L'art est capital pour chaque clan de l'Empire, vu qu'il fait partie de ces choses qui définissent le samurai comme un être civilisé et non un barbare. Manifestement, toutes les formes d'art n'ont pas la même importance aux yeux de chaque clan - les membres du Clan du Crabe sont vites exaspérés par des disciplines telles que l'ikebana, et la sculpture donne la nausée au peuple nomade du Clan de la Licorne – mais chaque clan utilise l'art pour célébrer les hauts faits de ses héros, exprimer ses valeurs et idéaux, et transmettre ses croyances tant aux générations suivantes qu'à l'Empire dans son ensemble. L'art tient également lieu de divertissement pour la caste des samurai et, dans une moindre mesure, pour les gens du commun. Cela peut aller de la courtisane qui assiste avec des amis à une représentation d'un jour entier de théâtre nô au samurai du Clan du Crabe qui s'offre un instant de détente en confectionnant des animaux en origami. De fait, l'art fait à tel point partie intégrante de la vie des Rokugani que peu prennent le temps d'en mesurer le pouvoir sur leurs propres existences.


Le Clan de la Grue ne cesse toutefois jamais d'en prendre la mesure. Dame Doji et son époux Kakita étaient tous les deux des artistes et des saints patrons des arts, incarnant un modèle que leur clan a fidèlement suivi au fil des siècles. Le clan est réputé pour son nombre écrasant d'artisans qualifiés, mais il présente aussi la plus forte proportion d'artistes en tout genre, de ceux qui s'adonnent à un art comme passe-temps ou par vocation. Les poètes et les peintres amateurs abondent dans le Clan de la Grue, et il n'est absolument pas rare que ses samurai conçoivent eux-mêmes le jardin paysagiste de leur propre demeure. Ceux dépourvus de tout talent artistique deviennent amateurs de théâtre, collectionnent les tableaux, dévorent de la poésie, ou cultivent n'importe quel autre centre d'interêt ou passe-temps en lien avec le monde des arts. Et les rares samurai du Clan de la Grue vraiment dénués de sensibilité artistique gardent de toute façon leur opinion pour eux-mêmes, et en public, se complaisent à louer les bienfaits de l'art.
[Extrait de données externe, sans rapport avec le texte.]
(* ===== verification/Geometry.v ===== *)
(** * Geometry: the planar geometry of the lane map

    The arithmetic of projectOntoLaneCenterline ([src/map_routes/LaneletMap.cc]), written once over
    the class [Arith] of the operations it uses.  The agent computes with doubles
    ([double_arith]); the same text over the real numbers says what it computes but for rounding
    ([GeometryTheorems]). *)

From S2P Require Export Ieee.

Class Arith (A : Type) : Type := {
  a0 : A;
  a1 : A;
  a_add : A → A → A;
  a_sub : A → A → A;
  a_mul : A → A → A;
  a_div : A → A → A;
  a_sqrt : A → A;
  a_ltb : A → A → bool
}.
#[export] Instance double_arith : Arith double := {|
  a0 := d0; a1 := d1; a_add := dadd; a_sub := dsub; a_mul := dmul; a_div := ddiv;
  a_sqrt := dsqrt; a_ltb := dltb
|}.

Declare Scope arith_scope.
Delimit Scope arith_scope with arith.
Infix "+" := a_add : arith_scope.
Infix "-" := a_sub : arith_scope.
Infix "*" := a_mul : arith_scope.
Infix "/" := a_div : arith_scope.
Infix "<?" := a_ltb : arith_scope.

Record Point3 (A : Type) := mkPoint3d { px : A; py : A; pz : A }.
Arguments mkPoint3d {A} _ _ _.
Arguments px {A} _.
Arguments py {A} _.
Arguments pz {A} _.

Section Projection.
Context {A : Type} `{Arith A}.
Local Open Scope arith_scope.

(** std::clamp(v, lo, hi) *)
Definition clamp (v lo hi : A) : A := if v <? lo then lo else if hi <? v then hi else v.

(** The closest point to the target on one segment, and its distance. *)
Definition project_segment (target_x target_y : A) (p0 p1 : Point3 A) : A * Point3 A :=
  let dx := px p1 - px p0 in
  let dy := py p1 - py p0 in
  let seg_len2 := dx * dx + dy * dy in
  let t :=
    if a0 <? seg_len2
    then clamp (((target_x - px p0) * dx + (target_y - py p0) * dy) / seg_len2) a0 a1
    else a0 in
  let qx := px p0 + t * dx in
  let qy := py p0 + t * dy in
  (a_sqrt ((target_x - qx) * (target_x - qx) + (target_y - qy) * (target_y - qy)),
   mkPoint3d qx qy (pz p0)).

(** The loop over the segments; [best] starts uninitialised. *)
Fixpoint project_segments (target_x target_y : A) (cl : list (Point3 A)) (min_dist : A)
    (best : Point3 A) : A * Point3 A :=
  match cl with
  | p0 :: ((p1 :: _) as rest) =>
    let '(dist, p) := project_segment target_x target_y p0 p1 in
    if dist <? min_dist then project_segments target_x target_y rest dist p
    else project_segments target_x target_y rest min_dist best
  | _ => (min_dist, best)
  end.
End Projection.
Le Clan de la Grue s'emploie inlassablement à garantir l'importance des arts auprès des autres clans de l'Empire. L'utilité de certains, comme l'art du récit, crève les yeux pour tout un chacun. L'ikebana et la cérémonie du thé, en revanche, ont besoin d'un peu de promotion. Que ces disciplines artistiques, entre autres formes d'art, soient si répandues dans la société Rokugani donne la mesure du dévouement dont le clan fait preuve dans sa mission, tout comme du succès qu'il rencontre dans cette entreprise. Même les membres du Clan du Crabe, qui méprisent la plupart des arts, ressentent le besoin de justifier leur position en invoquant l'importance et la difficulté de leurs devoirs sur le Mur.


La plupart des samurai de l'Empire considèrent que l'on n'a pas l'esprit tranquille quand on s'entretient avec un membre du Clan du Scorpion parcequ'il peut s'agir d'un espion. De la même manière, on estime qu'il est stressant de discuter avec un membre du Clan de la Grue parcequ'il peut s'agir d'un critique d'art.


Puisque l'art est si crucial, il en découle naturellement que l'on peut en user pour influencer les opinions d'autrui. La méthode la plus évidente, celle qu'affectionnent les courtisans du Clan de la Grue, consiste à se servir des arts pour remettre en question le jugement ou les vertus morales de son adversaire. Un seigneur qui omet de parrainer des spectacles de marionnettes lors de grands festivals se moque manifestement de préserver la réputation de sa famille aux yeux du peuple. Un samurai qui ne fait pas refaire régulièrement les peintures et les cloisons coulissantes dans son château est forcément un minable, pingre et superficiel. L'hôte d'une Cour d'Hiver qui prive ses invités de contes, de cérémonies du thé, de performances théâtrales et de concours de poésie, insulte à l'évidence leur intelligence ainsi que leur goût. Les possibilités sont infinies, et les courtisans de la Grue s'emploient à les pointer avec zèle, en particulier parceque leur clan est à la source de ces formes d'art.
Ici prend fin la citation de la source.